▶ Your goal
Lines from the start of the data through the line containing "Record Deployment := mkDeployment" must be given again exactly. Leave the others out.

▶ Provided records
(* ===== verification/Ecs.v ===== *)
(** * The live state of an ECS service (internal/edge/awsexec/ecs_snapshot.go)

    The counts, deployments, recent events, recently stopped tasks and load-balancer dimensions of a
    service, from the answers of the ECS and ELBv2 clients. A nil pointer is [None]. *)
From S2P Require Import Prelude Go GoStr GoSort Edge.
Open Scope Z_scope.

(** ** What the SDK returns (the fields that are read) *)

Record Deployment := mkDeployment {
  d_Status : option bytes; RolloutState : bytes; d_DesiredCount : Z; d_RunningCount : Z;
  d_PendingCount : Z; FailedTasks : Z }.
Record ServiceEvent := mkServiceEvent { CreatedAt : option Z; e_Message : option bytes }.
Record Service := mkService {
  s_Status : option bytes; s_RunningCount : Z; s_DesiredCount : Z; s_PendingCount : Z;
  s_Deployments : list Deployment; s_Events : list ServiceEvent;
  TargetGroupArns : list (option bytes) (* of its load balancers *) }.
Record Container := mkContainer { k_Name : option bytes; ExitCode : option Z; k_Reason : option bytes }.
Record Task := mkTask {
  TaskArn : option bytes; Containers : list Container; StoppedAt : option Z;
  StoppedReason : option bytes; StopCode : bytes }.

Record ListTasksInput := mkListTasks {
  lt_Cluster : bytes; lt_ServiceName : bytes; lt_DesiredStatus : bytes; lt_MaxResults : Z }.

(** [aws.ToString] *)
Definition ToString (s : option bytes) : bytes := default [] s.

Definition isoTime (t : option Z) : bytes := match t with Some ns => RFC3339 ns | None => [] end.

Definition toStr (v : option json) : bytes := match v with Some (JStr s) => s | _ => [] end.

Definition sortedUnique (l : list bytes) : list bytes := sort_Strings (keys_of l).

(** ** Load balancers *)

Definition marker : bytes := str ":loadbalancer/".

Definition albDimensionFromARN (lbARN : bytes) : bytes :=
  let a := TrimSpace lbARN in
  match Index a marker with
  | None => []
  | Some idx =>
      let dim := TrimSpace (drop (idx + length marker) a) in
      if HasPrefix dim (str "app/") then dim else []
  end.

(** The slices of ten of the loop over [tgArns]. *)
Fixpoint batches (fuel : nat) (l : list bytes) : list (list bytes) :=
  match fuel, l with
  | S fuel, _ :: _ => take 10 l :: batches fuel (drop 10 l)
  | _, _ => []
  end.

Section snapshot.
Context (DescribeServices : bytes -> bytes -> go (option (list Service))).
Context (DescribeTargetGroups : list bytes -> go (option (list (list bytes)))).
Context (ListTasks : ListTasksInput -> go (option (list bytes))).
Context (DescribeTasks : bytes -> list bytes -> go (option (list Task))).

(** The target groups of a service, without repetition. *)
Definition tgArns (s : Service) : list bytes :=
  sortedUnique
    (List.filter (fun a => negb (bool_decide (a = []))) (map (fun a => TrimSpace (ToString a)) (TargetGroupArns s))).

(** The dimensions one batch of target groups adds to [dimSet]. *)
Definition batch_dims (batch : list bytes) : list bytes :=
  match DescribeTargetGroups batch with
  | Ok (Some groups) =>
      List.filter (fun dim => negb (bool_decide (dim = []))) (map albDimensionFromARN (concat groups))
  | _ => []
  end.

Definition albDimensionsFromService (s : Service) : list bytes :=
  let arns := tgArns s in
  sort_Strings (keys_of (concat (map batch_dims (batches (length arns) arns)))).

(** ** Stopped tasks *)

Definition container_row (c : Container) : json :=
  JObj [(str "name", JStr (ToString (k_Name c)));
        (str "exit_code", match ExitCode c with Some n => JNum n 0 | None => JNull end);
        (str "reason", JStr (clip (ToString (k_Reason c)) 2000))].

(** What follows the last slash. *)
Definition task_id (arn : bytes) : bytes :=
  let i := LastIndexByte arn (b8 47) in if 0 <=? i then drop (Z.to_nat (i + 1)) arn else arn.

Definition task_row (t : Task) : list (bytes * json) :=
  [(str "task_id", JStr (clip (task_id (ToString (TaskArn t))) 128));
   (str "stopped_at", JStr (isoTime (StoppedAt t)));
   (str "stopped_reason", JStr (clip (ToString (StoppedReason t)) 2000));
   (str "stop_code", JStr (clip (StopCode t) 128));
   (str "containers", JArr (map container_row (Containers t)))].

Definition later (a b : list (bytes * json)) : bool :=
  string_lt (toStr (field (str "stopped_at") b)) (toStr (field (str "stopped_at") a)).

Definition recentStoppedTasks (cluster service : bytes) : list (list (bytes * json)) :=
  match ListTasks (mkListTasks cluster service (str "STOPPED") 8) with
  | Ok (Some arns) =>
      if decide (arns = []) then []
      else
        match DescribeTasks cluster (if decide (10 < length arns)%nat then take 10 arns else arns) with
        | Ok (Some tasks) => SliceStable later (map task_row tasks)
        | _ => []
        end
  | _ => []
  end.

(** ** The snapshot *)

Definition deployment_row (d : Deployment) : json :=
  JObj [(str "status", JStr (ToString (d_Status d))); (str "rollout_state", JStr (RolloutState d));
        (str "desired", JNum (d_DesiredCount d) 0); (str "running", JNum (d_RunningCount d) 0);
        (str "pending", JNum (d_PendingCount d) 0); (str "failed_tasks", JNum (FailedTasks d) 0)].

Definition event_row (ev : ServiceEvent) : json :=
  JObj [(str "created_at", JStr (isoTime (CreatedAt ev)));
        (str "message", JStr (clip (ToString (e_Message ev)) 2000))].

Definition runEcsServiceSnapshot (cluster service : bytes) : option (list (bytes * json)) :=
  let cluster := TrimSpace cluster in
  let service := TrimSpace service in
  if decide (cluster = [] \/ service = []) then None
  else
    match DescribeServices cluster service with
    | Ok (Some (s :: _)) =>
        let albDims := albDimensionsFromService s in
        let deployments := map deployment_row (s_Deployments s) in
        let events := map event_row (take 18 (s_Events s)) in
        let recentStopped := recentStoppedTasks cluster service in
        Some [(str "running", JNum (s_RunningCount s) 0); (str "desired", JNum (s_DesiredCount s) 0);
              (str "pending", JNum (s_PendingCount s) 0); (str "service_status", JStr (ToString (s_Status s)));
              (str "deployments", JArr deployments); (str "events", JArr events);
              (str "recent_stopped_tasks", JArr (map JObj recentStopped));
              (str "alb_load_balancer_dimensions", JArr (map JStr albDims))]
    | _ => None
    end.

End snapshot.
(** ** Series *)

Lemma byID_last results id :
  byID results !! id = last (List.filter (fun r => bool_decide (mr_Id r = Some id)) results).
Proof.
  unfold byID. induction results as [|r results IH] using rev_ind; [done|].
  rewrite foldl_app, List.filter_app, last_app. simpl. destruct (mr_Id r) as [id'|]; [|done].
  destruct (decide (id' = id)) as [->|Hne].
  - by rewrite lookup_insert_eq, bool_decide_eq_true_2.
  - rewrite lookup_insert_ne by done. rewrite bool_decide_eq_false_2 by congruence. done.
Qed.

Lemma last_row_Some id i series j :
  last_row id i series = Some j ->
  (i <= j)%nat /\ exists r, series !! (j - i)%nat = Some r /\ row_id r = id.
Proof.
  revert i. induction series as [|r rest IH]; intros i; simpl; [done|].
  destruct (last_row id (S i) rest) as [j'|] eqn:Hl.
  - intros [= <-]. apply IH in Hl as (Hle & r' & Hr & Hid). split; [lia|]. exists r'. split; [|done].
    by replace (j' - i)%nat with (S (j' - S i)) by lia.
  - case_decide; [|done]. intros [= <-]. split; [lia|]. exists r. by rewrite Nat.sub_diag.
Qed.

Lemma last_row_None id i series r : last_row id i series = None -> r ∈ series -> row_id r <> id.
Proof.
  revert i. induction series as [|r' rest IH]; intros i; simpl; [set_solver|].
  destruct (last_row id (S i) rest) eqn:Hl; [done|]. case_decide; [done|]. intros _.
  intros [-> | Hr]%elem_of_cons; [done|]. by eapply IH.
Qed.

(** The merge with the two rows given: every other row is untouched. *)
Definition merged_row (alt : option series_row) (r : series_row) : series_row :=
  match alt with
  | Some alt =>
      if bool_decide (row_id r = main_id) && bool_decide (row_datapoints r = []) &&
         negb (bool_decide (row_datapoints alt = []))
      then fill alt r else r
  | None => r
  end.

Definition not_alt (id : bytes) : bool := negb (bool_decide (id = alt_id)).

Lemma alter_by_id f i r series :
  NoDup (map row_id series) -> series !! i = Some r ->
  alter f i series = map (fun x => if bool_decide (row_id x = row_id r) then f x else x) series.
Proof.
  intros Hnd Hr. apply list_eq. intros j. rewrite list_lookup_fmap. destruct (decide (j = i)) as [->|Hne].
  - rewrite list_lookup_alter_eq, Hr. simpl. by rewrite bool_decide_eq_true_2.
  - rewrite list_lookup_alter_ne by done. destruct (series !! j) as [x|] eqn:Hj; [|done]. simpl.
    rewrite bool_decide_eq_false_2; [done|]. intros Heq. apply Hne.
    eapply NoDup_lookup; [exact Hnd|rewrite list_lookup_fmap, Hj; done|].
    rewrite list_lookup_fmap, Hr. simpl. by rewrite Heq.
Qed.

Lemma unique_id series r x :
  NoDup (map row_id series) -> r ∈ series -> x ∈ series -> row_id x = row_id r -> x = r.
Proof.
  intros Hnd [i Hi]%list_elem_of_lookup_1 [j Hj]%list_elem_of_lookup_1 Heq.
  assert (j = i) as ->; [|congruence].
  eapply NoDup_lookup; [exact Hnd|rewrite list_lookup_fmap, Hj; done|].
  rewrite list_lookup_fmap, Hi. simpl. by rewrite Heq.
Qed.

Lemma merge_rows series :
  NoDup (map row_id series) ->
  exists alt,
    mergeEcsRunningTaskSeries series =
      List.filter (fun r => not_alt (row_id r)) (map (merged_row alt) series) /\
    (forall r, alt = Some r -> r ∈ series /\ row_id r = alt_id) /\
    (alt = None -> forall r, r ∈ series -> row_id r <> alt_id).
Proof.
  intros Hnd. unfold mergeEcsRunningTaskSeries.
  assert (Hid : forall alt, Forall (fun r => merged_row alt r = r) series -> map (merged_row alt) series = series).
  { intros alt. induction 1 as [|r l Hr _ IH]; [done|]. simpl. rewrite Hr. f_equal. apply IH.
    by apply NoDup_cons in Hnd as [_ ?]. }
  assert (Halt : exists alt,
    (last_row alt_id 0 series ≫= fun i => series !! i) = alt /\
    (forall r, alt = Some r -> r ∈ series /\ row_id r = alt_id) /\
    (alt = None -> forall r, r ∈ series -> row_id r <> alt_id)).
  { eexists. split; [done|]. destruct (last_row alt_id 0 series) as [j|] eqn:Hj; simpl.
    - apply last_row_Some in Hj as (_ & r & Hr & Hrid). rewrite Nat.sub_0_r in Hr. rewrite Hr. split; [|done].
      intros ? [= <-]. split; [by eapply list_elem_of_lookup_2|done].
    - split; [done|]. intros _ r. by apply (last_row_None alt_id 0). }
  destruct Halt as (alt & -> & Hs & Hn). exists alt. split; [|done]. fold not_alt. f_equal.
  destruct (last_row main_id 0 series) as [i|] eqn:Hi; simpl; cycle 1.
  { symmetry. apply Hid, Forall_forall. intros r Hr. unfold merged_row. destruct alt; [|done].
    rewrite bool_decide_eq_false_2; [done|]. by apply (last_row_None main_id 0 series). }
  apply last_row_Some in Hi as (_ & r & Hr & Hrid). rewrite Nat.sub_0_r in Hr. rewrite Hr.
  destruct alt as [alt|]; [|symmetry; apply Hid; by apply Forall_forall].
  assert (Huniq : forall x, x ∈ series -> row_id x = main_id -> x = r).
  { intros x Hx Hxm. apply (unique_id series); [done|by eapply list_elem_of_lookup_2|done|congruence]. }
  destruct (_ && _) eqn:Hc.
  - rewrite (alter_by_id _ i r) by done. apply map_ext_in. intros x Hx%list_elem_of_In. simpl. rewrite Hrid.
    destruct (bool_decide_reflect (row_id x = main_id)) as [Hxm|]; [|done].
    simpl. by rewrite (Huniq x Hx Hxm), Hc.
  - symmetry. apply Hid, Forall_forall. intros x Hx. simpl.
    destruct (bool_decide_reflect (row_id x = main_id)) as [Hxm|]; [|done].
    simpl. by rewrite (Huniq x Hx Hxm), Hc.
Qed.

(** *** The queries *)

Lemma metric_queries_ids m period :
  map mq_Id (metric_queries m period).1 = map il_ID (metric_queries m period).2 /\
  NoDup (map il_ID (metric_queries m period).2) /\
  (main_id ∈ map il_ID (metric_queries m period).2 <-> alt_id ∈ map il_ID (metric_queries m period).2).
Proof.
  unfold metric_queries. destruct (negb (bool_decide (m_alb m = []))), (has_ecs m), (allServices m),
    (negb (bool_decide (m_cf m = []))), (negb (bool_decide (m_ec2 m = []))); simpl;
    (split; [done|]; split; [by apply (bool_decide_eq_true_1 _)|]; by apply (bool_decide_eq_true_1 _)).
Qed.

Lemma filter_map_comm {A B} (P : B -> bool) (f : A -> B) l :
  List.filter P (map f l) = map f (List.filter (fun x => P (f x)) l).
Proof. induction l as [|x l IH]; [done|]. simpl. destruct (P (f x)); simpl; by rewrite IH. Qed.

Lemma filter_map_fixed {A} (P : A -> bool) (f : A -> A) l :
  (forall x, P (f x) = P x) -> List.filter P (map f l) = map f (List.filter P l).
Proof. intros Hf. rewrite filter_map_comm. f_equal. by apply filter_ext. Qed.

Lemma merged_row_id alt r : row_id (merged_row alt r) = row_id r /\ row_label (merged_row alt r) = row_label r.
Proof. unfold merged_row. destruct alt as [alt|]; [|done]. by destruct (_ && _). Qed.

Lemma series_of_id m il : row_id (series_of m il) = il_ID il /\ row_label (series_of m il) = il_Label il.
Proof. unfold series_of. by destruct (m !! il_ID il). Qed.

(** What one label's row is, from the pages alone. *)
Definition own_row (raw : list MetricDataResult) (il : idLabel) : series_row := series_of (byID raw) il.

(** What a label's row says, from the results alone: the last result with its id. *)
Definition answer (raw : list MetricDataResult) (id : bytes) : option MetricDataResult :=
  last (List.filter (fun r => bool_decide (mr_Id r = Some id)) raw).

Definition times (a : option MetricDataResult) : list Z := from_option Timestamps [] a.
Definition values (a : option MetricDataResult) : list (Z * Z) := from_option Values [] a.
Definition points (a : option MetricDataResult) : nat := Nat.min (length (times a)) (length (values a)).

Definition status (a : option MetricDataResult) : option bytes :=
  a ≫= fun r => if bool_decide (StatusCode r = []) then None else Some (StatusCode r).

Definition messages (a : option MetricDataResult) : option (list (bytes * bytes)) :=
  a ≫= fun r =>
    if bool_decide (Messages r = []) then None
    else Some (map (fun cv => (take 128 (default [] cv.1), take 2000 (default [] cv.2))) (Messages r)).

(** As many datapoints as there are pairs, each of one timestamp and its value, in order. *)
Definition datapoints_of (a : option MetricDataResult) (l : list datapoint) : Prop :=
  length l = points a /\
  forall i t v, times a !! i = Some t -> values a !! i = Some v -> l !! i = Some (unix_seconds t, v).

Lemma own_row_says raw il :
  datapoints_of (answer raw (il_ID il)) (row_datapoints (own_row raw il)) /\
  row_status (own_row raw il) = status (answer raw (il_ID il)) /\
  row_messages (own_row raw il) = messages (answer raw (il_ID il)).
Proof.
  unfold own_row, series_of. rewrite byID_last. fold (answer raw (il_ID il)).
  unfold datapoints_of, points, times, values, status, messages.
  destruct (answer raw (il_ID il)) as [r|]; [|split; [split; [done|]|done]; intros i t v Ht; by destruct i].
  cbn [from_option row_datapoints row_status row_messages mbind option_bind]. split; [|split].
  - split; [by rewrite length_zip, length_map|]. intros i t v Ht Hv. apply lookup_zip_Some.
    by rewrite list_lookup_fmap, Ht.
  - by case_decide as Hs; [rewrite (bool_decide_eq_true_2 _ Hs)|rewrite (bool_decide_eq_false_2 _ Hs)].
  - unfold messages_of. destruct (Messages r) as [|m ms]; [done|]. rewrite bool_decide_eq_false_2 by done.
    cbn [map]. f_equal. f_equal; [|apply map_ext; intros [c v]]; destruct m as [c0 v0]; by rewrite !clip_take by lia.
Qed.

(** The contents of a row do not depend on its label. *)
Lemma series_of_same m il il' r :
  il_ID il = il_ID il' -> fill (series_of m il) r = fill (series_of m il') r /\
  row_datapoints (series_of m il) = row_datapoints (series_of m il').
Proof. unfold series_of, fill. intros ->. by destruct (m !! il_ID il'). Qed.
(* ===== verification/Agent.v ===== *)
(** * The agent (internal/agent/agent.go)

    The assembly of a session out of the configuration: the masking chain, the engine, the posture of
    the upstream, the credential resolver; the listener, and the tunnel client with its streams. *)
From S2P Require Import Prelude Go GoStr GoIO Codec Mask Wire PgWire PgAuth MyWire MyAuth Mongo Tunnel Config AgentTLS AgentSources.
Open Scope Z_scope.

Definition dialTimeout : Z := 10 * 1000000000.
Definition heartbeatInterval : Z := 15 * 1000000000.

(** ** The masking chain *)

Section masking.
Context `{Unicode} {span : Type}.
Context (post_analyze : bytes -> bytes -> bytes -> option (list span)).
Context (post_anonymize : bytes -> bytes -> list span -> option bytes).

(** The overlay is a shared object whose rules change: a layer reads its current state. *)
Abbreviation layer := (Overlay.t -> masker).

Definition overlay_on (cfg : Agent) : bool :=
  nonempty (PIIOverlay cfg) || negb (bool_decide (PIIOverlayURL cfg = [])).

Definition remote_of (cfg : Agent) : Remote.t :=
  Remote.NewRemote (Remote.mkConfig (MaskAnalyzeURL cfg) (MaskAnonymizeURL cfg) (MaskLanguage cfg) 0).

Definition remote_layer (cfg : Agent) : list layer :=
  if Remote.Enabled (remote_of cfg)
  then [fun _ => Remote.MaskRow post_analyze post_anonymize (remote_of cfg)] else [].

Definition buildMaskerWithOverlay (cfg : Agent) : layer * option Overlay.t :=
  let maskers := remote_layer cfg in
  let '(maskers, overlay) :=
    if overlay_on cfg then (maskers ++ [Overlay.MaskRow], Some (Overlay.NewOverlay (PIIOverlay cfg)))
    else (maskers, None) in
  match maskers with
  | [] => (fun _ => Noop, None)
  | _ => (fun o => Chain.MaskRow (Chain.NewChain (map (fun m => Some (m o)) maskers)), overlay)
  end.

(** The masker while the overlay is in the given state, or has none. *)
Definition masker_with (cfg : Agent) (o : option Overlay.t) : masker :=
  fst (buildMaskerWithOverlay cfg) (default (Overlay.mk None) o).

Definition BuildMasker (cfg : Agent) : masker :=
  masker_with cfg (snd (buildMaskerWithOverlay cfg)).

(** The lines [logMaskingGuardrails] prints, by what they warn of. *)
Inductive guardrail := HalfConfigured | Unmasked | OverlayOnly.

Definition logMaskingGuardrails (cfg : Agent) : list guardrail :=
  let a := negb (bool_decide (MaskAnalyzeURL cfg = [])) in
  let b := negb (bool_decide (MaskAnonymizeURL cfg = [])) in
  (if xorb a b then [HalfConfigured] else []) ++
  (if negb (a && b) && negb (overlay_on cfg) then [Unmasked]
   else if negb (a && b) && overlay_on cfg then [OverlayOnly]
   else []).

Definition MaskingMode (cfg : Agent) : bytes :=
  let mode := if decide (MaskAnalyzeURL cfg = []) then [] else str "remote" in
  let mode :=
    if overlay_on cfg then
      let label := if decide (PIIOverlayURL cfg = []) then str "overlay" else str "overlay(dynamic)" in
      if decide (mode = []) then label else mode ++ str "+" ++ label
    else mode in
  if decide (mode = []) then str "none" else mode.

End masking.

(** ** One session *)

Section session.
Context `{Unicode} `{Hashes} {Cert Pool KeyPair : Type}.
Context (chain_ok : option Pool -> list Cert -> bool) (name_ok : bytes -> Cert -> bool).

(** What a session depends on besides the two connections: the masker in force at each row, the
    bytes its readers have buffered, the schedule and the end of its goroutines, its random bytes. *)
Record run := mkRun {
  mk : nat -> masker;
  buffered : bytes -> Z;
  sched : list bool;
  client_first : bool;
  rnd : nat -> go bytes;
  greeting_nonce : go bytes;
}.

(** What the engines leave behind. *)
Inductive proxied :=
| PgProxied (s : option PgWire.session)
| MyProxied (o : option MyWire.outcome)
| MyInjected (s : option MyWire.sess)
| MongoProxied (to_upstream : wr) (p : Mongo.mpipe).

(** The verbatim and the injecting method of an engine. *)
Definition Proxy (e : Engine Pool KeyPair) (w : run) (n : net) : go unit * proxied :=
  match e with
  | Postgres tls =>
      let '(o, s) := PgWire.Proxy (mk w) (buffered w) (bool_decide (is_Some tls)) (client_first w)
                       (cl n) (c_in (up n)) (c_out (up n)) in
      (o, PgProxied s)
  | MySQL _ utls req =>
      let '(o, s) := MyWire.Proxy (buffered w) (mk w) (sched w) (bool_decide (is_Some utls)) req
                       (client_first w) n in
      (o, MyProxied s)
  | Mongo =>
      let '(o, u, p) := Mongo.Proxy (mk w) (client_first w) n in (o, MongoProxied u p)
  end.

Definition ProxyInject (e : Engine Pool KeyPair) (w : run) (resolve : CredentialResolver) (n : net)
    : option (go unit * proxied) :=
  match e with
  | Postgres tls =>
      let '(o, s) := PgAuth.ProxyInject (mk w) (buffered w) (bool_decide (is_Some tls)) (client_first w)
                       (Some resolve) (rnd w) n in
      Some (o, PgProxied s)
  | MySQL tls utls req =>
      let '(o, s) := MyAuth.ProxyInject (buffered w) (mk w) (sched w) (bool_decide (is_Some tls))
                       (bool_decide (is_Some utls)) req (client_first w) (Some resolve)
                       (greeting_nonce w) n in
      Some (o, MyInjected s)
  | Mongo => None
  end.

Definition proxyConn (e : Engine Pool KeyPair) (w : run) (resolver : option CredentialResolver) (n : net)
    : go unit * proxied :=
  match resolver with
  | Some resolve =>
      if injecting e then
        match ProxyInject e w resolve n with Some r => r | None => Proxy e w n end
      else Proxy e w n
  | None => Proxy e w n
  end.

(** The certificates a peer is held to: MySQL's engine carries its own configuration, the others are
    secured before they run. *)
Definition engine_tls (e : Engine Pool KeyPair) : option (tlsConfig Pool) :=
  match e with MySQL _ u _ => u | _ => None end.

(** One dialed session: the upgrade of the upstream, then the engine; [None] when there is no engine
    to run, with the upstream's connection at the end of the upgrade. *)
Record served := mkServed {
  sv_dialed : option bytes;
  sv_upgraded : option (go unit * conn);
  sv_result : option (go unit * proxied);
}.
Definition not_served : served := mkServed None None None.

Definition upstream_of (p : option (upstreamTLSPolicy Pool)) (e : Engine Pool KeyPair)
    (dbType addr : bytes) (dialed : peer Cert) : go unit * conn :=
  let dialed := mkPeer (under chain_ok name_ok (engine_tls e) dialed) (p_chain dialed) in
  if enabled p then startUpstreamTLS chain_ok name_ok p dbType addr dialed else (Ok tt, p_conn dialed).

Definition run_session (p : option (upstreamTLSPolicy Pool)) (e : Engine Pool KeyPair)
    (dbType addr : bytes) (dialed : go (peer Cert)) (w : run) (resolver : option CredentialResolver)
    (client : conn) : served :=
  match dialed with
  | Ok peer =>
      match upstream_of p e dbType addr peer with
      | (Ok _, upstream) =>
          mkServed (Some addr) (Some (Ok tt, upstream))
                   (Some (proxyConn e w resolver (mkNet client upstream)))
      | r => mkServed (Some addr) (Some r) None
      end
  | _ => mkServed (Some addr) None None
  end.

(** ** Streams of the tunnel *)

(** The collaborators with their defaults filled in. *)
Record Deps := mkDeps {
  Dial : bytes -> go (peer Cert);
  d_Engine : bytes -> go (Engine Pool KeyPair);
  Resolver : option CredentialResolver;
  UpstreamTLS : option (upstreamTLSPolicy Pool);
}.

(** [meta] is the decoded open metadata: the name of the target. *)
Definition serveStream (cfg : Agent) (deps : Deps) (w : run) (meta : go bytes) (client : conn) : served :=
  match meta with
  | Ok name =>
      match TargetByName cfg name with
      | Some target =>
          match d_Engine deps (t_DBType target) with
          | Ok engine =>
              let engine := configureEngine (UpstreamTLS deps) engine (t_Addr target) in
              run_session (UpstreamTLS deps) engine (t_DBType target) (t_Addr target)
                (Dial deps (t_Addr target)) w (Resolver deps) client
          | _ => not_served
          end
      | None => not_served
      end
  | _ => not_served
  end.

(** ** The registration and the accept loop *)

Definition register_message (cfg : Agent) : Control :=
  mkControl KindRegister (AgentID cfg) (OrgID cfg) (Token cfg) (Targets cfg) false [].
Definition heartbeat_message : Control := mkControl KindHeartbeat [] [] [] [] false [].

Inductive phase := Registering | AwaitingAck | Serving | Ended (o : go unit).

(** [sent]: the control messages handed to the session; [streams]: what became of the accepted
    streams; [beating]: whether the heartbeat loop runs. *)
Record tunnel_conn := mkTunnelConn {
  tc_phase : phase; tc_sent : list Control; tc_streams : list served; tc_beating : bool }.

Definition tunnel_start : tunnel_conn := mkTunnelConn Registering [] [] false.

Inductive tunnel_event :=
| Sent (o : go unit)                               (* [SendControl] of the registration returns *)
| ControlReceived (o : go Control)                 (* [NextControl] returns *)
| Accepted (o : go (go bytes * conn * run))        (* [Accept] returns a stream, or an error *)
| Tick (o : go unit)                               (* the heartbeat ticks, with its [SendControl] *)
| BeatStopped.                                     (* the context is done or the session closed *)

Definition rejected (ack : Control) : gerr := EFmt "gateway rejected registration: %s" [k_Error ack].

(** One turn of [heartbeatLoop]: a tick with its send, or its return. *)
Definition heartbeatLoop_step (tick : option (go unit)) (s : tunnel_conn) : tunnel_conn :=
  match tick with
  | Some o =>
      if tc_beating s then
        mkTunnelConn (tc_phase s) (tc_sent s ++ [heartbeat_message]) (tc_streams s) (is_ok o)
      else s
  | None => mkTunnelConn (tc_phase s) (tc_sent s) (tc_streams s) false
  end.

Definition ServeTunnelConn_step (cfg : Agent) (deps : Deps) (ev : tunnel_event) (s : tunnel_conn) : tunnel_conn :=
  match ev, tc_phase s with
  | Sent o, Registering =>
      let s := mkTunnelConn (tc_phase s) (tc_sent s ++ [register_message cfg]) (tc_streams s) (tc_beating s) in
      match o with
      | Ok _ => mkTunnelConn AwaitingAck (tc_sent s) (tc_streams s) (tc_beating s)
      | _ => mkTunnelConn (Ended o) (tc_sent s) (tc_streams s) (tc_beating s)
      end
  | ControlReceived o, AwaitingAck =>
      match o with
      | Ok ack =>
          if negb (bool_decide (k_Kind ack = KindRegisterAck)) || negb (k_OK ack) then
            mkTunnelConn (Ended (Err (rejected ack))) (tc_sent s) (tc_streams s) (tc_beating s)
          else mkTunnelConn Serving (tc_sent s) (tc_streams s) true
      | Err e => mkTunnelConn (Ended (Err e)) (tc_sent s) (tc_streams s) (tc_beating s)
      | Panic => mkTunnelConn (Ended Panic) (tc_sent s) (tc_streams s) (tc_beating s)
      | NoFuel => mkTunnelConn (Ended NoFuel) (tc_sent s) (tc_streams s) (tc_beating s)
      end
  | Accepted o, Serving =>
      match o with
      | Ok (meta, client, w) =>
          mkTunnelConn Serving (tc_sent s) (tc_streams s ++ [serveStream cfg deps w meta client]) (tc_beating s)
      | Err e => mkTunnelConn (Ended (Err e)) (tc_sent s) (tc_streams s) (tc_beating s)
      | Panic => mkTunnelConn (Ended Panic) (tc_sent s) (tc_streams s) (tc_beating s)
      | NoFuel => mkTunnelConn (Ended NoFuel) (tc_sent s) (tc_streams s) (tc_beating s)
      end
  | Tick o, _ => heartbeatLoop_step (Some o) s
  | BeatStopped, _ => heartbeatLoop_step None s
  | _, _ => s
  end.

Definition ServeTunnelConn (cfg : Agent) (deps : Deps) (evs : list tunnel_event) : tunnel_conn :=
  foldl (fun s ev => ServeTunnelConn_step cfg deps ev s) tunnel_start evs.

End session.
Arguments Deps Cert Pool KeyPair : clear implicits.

▶ Answer section
(* ===== verification/Ecs.v ===== *)
(** * The live state of an ECS service (internal/edge/awsexec/ecs_snapshot.go)

    The counts, deployments, recent events, recently stopped tasks and load-balancer dimensions of a
    service, from the answers of the ECS and ELBv2 clients. A nil pointer is [None]. *)
From S2P Require Import Prelude Go GoStr GoSort Edge.
Open Scope Z_scope.

(** ** What the SDK returns (the fields that are read) *)

Record Deployment := mkDeployment {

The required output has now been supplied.